I’m (28F) questioning future compatibility with long term partner (28M) who is an essential worker right now.

I already know this title is going to make me sound awful, but let me just start by saying this has been weighing on me for a while. I have lost my job (temporarily) due to the virus, and my partner is an essential grocery worker. We haven’t seen each other in about a month, other than a few walks, because we live separately and I don’t feel comfortable exposing myself to him right now and he respects this choice to keep me safe. Since we’ve effectively gone long distance, a lot of thoughts and emotions have come up for me that have been there for a while. Many of them we’ve discussed and then tabled because they can’t be resolved until we move or do something drastic.. so it just lingers. Now I’m feeling like I’m not sure I can see us being compatible long term. I feel like I’m in a holding period, waiting for something to become the “make it or break it” moment.

My partner and I have been together for 3 years, and have otherwise been friends since middle school. Our foundation is solid, but we are very different people and we often have to agree to disagree on most things. The relationship is respectful, kind and loving. There are no huge red flags or toxic behaviors, I’m just struggling with some unanswered questions and starting to feel like I’m waiting for someone to change, which I know is wrong for both of us.

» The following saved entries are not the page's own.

(* ===== verification/UioApp.v ===== *)
(** The interrupt loop of src/m_modules/uio/ex_uio.c.

    The program talks to a device through two files; what the kernel answers to
    each call is its input: the opens, the read of the command byte, and for
    every round of the loop the answers to the write and to the blocking read.
    A run whose answers end without an error is cut there: the program goes on.
    The index of the loop is an int; runs are shorter than 2^31 rounds. *)
From Stdlib Require Import ZArith Lia.
From stdpp Require Import base list.
From S2P Require Import Prelude Kernel.

#[local] Arguments Z.of_nat : simpl never.

(** What a call answers: its result, and errno after it. *)
Record answer := Answer { result : Z; errno : Z }.
(** One round: the write, and the read with the number of interrupts it gives. *)
Record round := Round { r_write : answer; r_read : answer; r_icount : Z }.

Inductive uio_out :=
  | UPerror (call : nat)             (* in the order of the source *)
  | UStarted
  | UInterrupts (icount : Z)
  | UWrite (command_high : Z).       (* pwrite of one byte at offset 5 *)

(** What the program did, and its exit status once it ended. *)
Definition trace : Type := list uio_out * option Z.

(** command_high &= ~0x4 on an unsigned char. *)
Definition clear_intx (command_high : Z) : Z := Z.land command_high (wrapu 8 (Z.lnot 4)).

(** The loop at index [i]; [icount] is what the last read gave. *)
Fixpoint uio_loop (command_high : Z) (i icount : Z) (rs : list round) : trace :=
  let msg := if i =? 0 then UStarted else UInterrupts icount in
  match rs with
  | [] => ([], None)
  | r :: rs =>
      let out := [msg; UWrite command_high] in
      if negb (result (r_write r) =? 1) then (out ++ [UPerror 3], Some (errno (r_write r)))
      else if negb (result (r_read r) =? 4) then (out ++ [UPerror 4], Some (errno (r_read r)))
      else let '(o, e) := uio_loop command_high (i + 1) (r_icount r) rs in (out ++ o, e)
  end.

Definition ex_uio (open_uio open_config pread : answer) (command_high : Z) (rs : list round) : trace :=
  if result open_uio <? 0 then ([UPerror 0], Some (errno open_uio)) else
  if result open_config <? 0 then ([UPerror 1], Some (errno open_config)) else
  if negb (result pread =? 1) then ([UPerror 2], Some (errno pread)) else
  uio_loop (clear_intx command_high) 0 0 rs.

(** ** Theorems *)

(** The rounds in which both calls did what was asked. *)
Definition served (r : round) : bool := (result (r_write r) =? 1) && (result (r_read r) =? 4).

(** The messages of [n] served rounds. *)
Fixpoint served_out (cmd i icount : Z) (rs : list round) : list uio_out :=
  match rs with
  | [] => []
  | r :: rs => (if i =? 0 then UStarted else UInterrupts icount) :: UWrite cmd :: served_out cmd (i + 1) (r_icount r) rs
  end.

Lemma uio_loop_served cmd rs : ∀ i icount, forallb served rs = true →
  uio_loop cmd i icount rs = (served_out cmd i icount rs, None).
Proof.
  induction rs as [|r rs IH]; intros i icount; simpl; [done|]. intros [[Hw Hr]%andb_true_iff Hs]%andb_true_iff.
  rewrite Hw, Hr. simpl. by rewrite IH.
Qed.
Lemma uio_loop_writes cmd rs : ∀ i icount v, UWrite v ∈ (uio_loop cmd i icount rs).1 → v = cmd.
Proof.
  induction rs as [|r rs IH]; intros i icount v; simpl; [by intros ?%elem_of_nil|].
  assert (M : ∀ o, UWrite v ∈ [if i =? 0 then UStarted else UInterrupts icount; UWrite cmd] ++ o → v = cmd ∨ UWrite v ∈ o).
  { intros o. rewrite elem_of_app, !elem_of_cons, elem_of_nil. destruct (i =? 0); naive_solver. }
  destruct (negb _); [|destruct (negb _)]; [| |destruct (uio_loop _ _ _ _) as [o e] eqn:E; simpl; intros [?|Ho]%M; [done|]].
  - simpl. intros [?|Ho]%M; [done|]. apply list_elem_of_singleton in Ho. congruence.
  - simpl. intros [?|Ho]%M; [done|]. apply list_elem_of_singleton in Ho. congruence.
  - apply (IH (i + 1) (r_icount r)). by rewrite E.
Qed.
Lemma uio_loop_ends cmd rs r rest i icount : forallb served rs = true → served r = false →
  ∃ call e, uio_loop cmd i icount (rs ++ r :: rest) =
    (served_out cmd i icount (rs ++ [r]) ++ [UPerror call], Some e) ∧
    ((call = 3%nat ∧ result (r_write r) ≠ 1 ∧ e = errno (r_write r)) ∨
     (call = 4%nat ∧ result (r_write r) = 1 ∧ result (r_read r) ≠ 4 ∧ e = errno (r_read r))).
Proof.
  revert i icount. induction rs as [|x rs IH]; intros i icount; simpl.
  - intros _ Hr. unfold served in Hr. destruct (Z.eqb_spec (result (r_write r)) 1) as [Ew|Nw]; simpl in *.
    + destruct (Z.eqb_spec (result (r_read r)) 4) as [|Nr]; [done|]. simpl. exists 4%nat, (errno (r_read r)).
      split; [done|]. by right.
    + exists 3%nat, (errno (r_write r)). split; [done|]. by left.
  - intros [[Hw Hr]%andb_true_iff Hs]%andb_true_iff Hn. destruct (IH (i + 1) (r_icount x) Hs Hn) as (call & e & -> & C).
    rewrite Hw, Hr. simpl. by exists call, e.
Qed.

(** Once both files are open and the command byte [b] was read: the program
    writes that byte with bit 2, and only bit 2, cleared, once before every
    wait, and announces every interrupt with the count the wait before it gave; it
    waits as long as the calls succeed and ends with the error of the first one
    that does not. *)
Theorem ex_uio_reenables o c p b rs : 0 <= result o → 0 <= result c → result p = 1 → 0 <= b < 256 →
  (∀ v, UWrite v ∈ (ex_uio o c p b rs).1 → 0 <= v < 256 ∧ ∀ k, 0 <= k → Z.testbit v k = (Z.testbit b k && negb (k =? 2))) ∧
  (forallb served rs = true → ex_uio o c p b rs = (served_out (clear_intx b) 0 0 rs, None)) ∧
  (∀ ok r rest, rs = ok ++ r :: rest → forallb served ok = true → served r = false →
     ∃ call e, ex_uio o c p b rs = (served_out (clear_intx b) 0 0 (ok ++ [r]) ++ [UPerror call], Some e) ∧
       ((call = 3%nat ∧ e = errno (r_write r)) ∨ (call = 4%nat ∧ e = errno (r_read r)))).
Proof.
  intros Ho Hc Hp Hb. unfold ex_uio. rewrite (proj2 (Z.ltb_ge _ 0) Ho), (proj2 (Z.ltb_ge _ 0) Hc), Hp. cbn [Z.eqb Pos.eqb negb].
  split; [|split; [apply uio_loop_served|]].
  - intros v ->%uio_loop_writes. unfold clear_intx. change (wrapu 8 (Z.lnot 4)) with 251.
    assert (B : ∀ k, 0 <= k → Z.testbit (Z.land b 251) k = Z.testbit b k && negb (k =? 2)).
    { intros k Hk. rewrite Z.land_spec. destruct (Z.ltb_spec k 8) as [L|L].
      - assert (C : k = 0 ∨ k = 1 ∨ k = 2 ∨ k = 3 ∨ k = 4 ∨ k = 5 ∨ k = 6 ∨ k = 7) by lia.
        by destruct_or! C; subst.
      - assert (Z.testbit b k = false) as ->; [|done].
        destruct (decide (b = 0)) as [->|]; [apply Z.testbit_0_l|].
        apply Z.bits_above_log2; [lia|]. apply Z.log2_lt_pow2; [lia|].
        apply Z.lt_le_trans with (2 ^ 8); [simpl; lia|]. apply Z.pow_le_mono_r; lia. }
    split; [|exact B]. assert (0 <= Z.land b 251) by (apply Z.land_nonneg; lia).
    split; [done|]. destruct (decide (Z.land b 251 = 0)) as [->|]; [lia|].
    change 256 with (2 ^ 8). apply Z.log2_lt_pow2; [lia|].
    assert (Z.log2 (Z.land b 251) <= Z.min (Z.log2 b) (Z.log2 251)) by (apply Z.log2_land; lia).
    change (Z.log2 251) with 7 in *. lia.
  - intros ok r rest -> Hs Hr. destruct (uio_loop_ends (clear_intx b) ok r rest 0 0 Hs Hr) as (call & e & -> & C).
    exists call, e. split; [done|]. naive_solver.
Qed.

(** Two interrupts; the read after the second write fails. *)
Definition demo_rounds : list round := [Round (Answer 1 0) (Answer 4 0) 12; Round (Answer 1 0) (Answer (-1) 4) 0].
Lemma ex_uio_reenables_witness : ∃ call e,
  ex_uio (Answer 3 0) (Answer 4 0) (Answer 1 0) 7 demo_rounds =
    ([UStarted; UWrite 3; UInterrupts 12; UWrite 3; UPerror call], Some e).
Proof.
  assert (B : 0 <= 7 < 256) by lia. assert (B3 : 0 <= 3) by lia. assert (B4 : 0 <= 4) by lia.
  destruct (ex_uio_reenables (Answer 3 0) (Answer 4 0) (Answer 1 0) 7 demo_rounds B3 B4 eq_refl B) as (_ & _ & E).
  destruct (E [Round (Answer 1 0) (Answer 4 0) 12] (Round (Answer 1 0) (Answer (-1) 4) 0) [] eq_refl eq_refl eq_refl)
    as (call & e & Ex & _).
  exists call, e. exact Ex.
Defined.

Example demo_rounds_end : ex_uio (Answer 3 0) (Answer 4 0) (Answer 1 0) 7 demo_rounds =
  ([UStarted; UWrite 3; UInterrupts 12; UWrite 3; UPerror 4], Some 4).
Proof. reflexivity. Qed.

The biggest issue has always been his job, even before this pandemic. He has worked for the same company for a decade, starting through high school and then fell back on it after college. He has moved up the ladder and now has a very good position, but for the last 2 1/2 years it has required him to work 6 days a week and sometimes 60 hour weeks. This limits our time together to usually one day per week, which I have secured a mutual day off with my job to ensure this. Had I not been able to do that (since it’s mid-week), I’m not sure what our time together would look like. It’s been a point of contention for a long time, he is a workaholic and always has been. I recognize that this is something I need to accept, but I’ve really struggled to do so especially considering he tells me that he doesn’t want to actually be working this much and acknowledges that it is the reason we can’t spend more time together.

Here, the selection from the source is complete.